=== Task directions ===
Each line from the one containing "cbn [first_suitable]." onward, through the end of the entries, is to be transcribed exactly; nothing else is to be included.

=== Information shown ===
Lemma topic_words_step_keys id order acc m w :
  foldl (λ (r : option (gmap string Q)) (wid : nat),
           r ← r;
           word ← get_feature_names !! wid;
           rel ← relevancy id wid;
           Some (<[word := rel]> r))
        acc order = Some m →
  is_Some (m !! w) →
  (∃ a, acc = Some a ∧ is_Some (a !! w)) ∨ w ∈ get_feature_names.
Proof.
  revert acc. induction order as [|j rest IH]; intros acc Hm Hw.
  { cbn in Hm. left. by exists m. }
  cbn [foldl] in Hm. destruct (IH _ Hm Hw) as [(a & Ha & Haw)|?]; [|by right].
  destruct acc as [acc|]; [|done]. cbn in Ha.
  destruct (get_feature_names !! j) as [wj|] eqn:Ej; [|done]. cbn in Ha.
  destruct (relevancy id j) as [rel|]; [|done]. cbn in Ha. injection Ha as <-.
  rewrite lookup_insert in Haw. case_decide as Hj.
  - right. subst. by eapply list_elem_of_lookup_2.
  - left. by exists acc.
Qed.

Lemma topic_words_keys id words w :
  topic_words id = Some words → is_Some (words !! w) → w ∈ get_feature_names.
Proof.
  unfold topic_words, vector_words. destruct (components_ !! id) as [row|]; [|done].
  cbn [mbind option_bind]. intros Hm Hw.
  destruct (topic_words_step_keys id _ _ _ w Hm Hw) as [(a & [= <-] & Ha)|?]; [|done].
  rewrite lookup_empty in Ha. by destruct Ha.
Qed.

Lemma topic_words_out_of_range id :
  length components_ ≤ id → topic_words id = None.
Proof.
  intros Hid. unfold topic_words. by rewrite (lookup_ge_None_2 _ _ Hid).
Qed.

(** *** Invariants *)

Lemma first_suitable_ok walk self :
  topics_ok self → topics_ok (first_suitable walk self).2.
Proof.
  revert self. induction walk as [|[w sc] walk IH]; intros self Hok; [done|].
  cbn [first_suitable].
  pose proof (_suitable_topic_word_spec w self Hok) as [_ Hok'].
  destruct (_suitable_topic_word w self) as [b t]. cbn [snd] in Hok'.
  destruct b; [done|]. by apply IH.
Qed.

=== Output below ===
  cbn [first_suitable].
  pose proof (_suitable_topic_word_spec w self Hok) as [_ Hok'].
  destruct (_suitable_topic_word w self) as [b t]. cbn [snd] in Hok'.
  destruct b; [done|]. by apply IH.
Qed.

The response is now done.